§ **WORK INSTRUCTIONS**
Every entry below should be printed again exactly as it reads.

Stored data entries
=== Begin Enclosure ===

(** * vc-attend: the attendance engine of [server.js]

    A shallow embedding of the voice-channel attendance tracker: the
    duration utilities, the [/voice-event] handler that mutates the
    process-wide [attendance] object, the leaderboard aggregation
    [calculateVCStats] and the inlined aggregation of the XLSX export.

    Conventions of the embedding.
    - A timestamp is the number of milliseconds since the epoch (what
      [new Date(iso)] evaluates to for the strings [toISOString] produces),
      an integer in [Z].
    - Numbers are integers in [Z]: every number the engine handles is a
      difference of timestamps, a floor of one, or a sum of those.
    - A field of a JSON body or of a stored event is [Some s] for a string
      and [None] when it is missing ([undefined]).
    - [attendance.active] and [attendance.stats] are only ever read and
      written by key, so they are finite maps; the local [stats] object of
      the aggregation is enumerated with [Object.entries], so it keeps its
      keys in the order JavaScript enumerates them.  User names are taken
      not to be names of properties every object inherits.
    - The clock reading [new Date()] of a request is an argument of the
      handler; saving and broadcasting the state are not modelled beyond
      the state itself. *)

From Stdlib Require Import ZArith List Ascii String Lia Sorted Permutation.
From stdpp Require Import base gmap strings list pretty.

Open Scope string_scope.
Open Scope Z_scope.

(** ** Host functions *)

(** [Number.prototype.toString] on an integer: decimal digits, with a
    leading minus sign for a negative number. *)
Definition toString (n : Z) : string := pretty n.

(** The filler of [padStart]: [n] characters, taken from [pad] repeated. *)
Fixpoint pad_fill (n : nat) (pad cur : string) : string :=
  match n with
  | O => EmptyString
  | S n' =>
      match cur with
      | String c cur' => String c (pad_fill n' pad cur')
      | EmptyString =>
          match pad with
          | String c pad' => String c (pad_fill n' pad pad')
          | EmptyString => EmptyString
          end
      end
  end.

(** [String.prototype.padStart(targetLength, padString)]. *)
Definition padStart (targetLength : nat) (padString s : string) : string :=
  if (targetLength <=? String.length s)%nat then s
  else pad_fill (targetLength - String.length s) padString padString +:+ s.

(** The collation rank of a character.  The only strings the engine
    compares are formatted durations, whose characters are the minus sign,
    the colon and the decimal digits; the root collation puts punctuation
    before digits and orders the digits by value.  Any other character is
    ranked after these by its code. *)
Definition collation_rank (c : ascii) : N :=
  if Ascii.eqb c "-"%char then 0
  else if Ascii.eqb c ":"%char then 1
  else if (48 <=? N_of_ascii c)%N && (N_of_ascii c <=? 57)%N
       then (N_of_ascii c - 46)%N
       else (N_of_ascii c + 12)%N.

=== End Enclosure ===

§ **SOLVED EXERCISE**
(** * vc-attend: the attendance engine of [server.js]

    A shallow embedding of the voice-channel attendance tracker: the
    duration utilities, the [/voice-event] handler that mutates the
    process-wide [attendance] object, the leaderboard aggregation
    [calculateVCStats] and the inlined aggregation of the XLSX export.

    Conventions of the embedding.
    - A timestamp is the number of milliseconds since the epoch (what
      [new Date(iso)] evaluates to for the strings [toISOString] produces),
      an integer in [Z].
    - Numbers are integers in [Z]: every number the engine handles is a
      difference of timestamps, a floor of one, or a sum of those.
    - A field of a JSON body or of a stored event is [Some s] for a string
      and [None] when it is missing ([undefined]).
    - [attendance.active] and [attendance.stats] are only ever read and
      written by key, so they are finite maps; the local [stats] object of
      the aggregation is enumerated with [Object.entries], so it keeps its
      keys in the order JavaScript enumerates them.  User names are taken
      not to be names of properties every object inherits.
    - The clock reading [new Date()] of a request is an argument of the
      handler; saving and broadcasting the state are not modelled beyond
      the state itself. *)

From Stdlib Require Import ZArith List Ascii String Lia Sorted Permutation.
From stdpp Require Import base gmap strings list pretty.

Open Scope string_scope.
Open Scope Z_scope.

(** ** Host functions *)

(** [Number.prototype.toString] on an integer: decimal digits, with a
    leading minus sign for a negative number. *)
Definition toString (n : Z) : string := pretty n.

(** The filler of [padStart]: [n] characters, taken from [pad] repeated. *)
Fixpoint pad_fill (n : nat) (pad cur : string) : string :=
  match n with
  | O => EmptyString
  | S n' =>
      match cur with
      | String c cur' => String c (pad_fill n' pad cur')
      | EmptyString =>
          match pad with
          | String c pad' => String c (pad_fill n' pad pad')
          | EmptyString => EmptyString
          end
      end
  end.

(** [String.prototype.padStart(targetLength, padString)]. *)
Definition padStart (targetLength : nat) (padString s : string) : string :=
  if (targetLength <=? String.length s)%nat then s
  else pad_fill (targetLength - String.length s) padString padString +:+ s.

(** The collation rank of a character.  The only strings the engine
    compares are formatted durations, whose characters are the minus sign,
    the colon and the decimal digits; the root collation puts punctuation
    before digits and orders the digits by value.  Any other character is
    ranked after these by its code. *)
Definition collation_rank (c : ascii) : N :=
  if Ascii.eqb c "-"%char then 0
  else if Ascii.eqb c ":"%char then 1
  else if (48 <=? N_of_ascii c)%N && (N_of_ascii c <=? 57)%N
       then (N_of_ascii c - 46)%N
       else (N_of_ascii c + 12)%N.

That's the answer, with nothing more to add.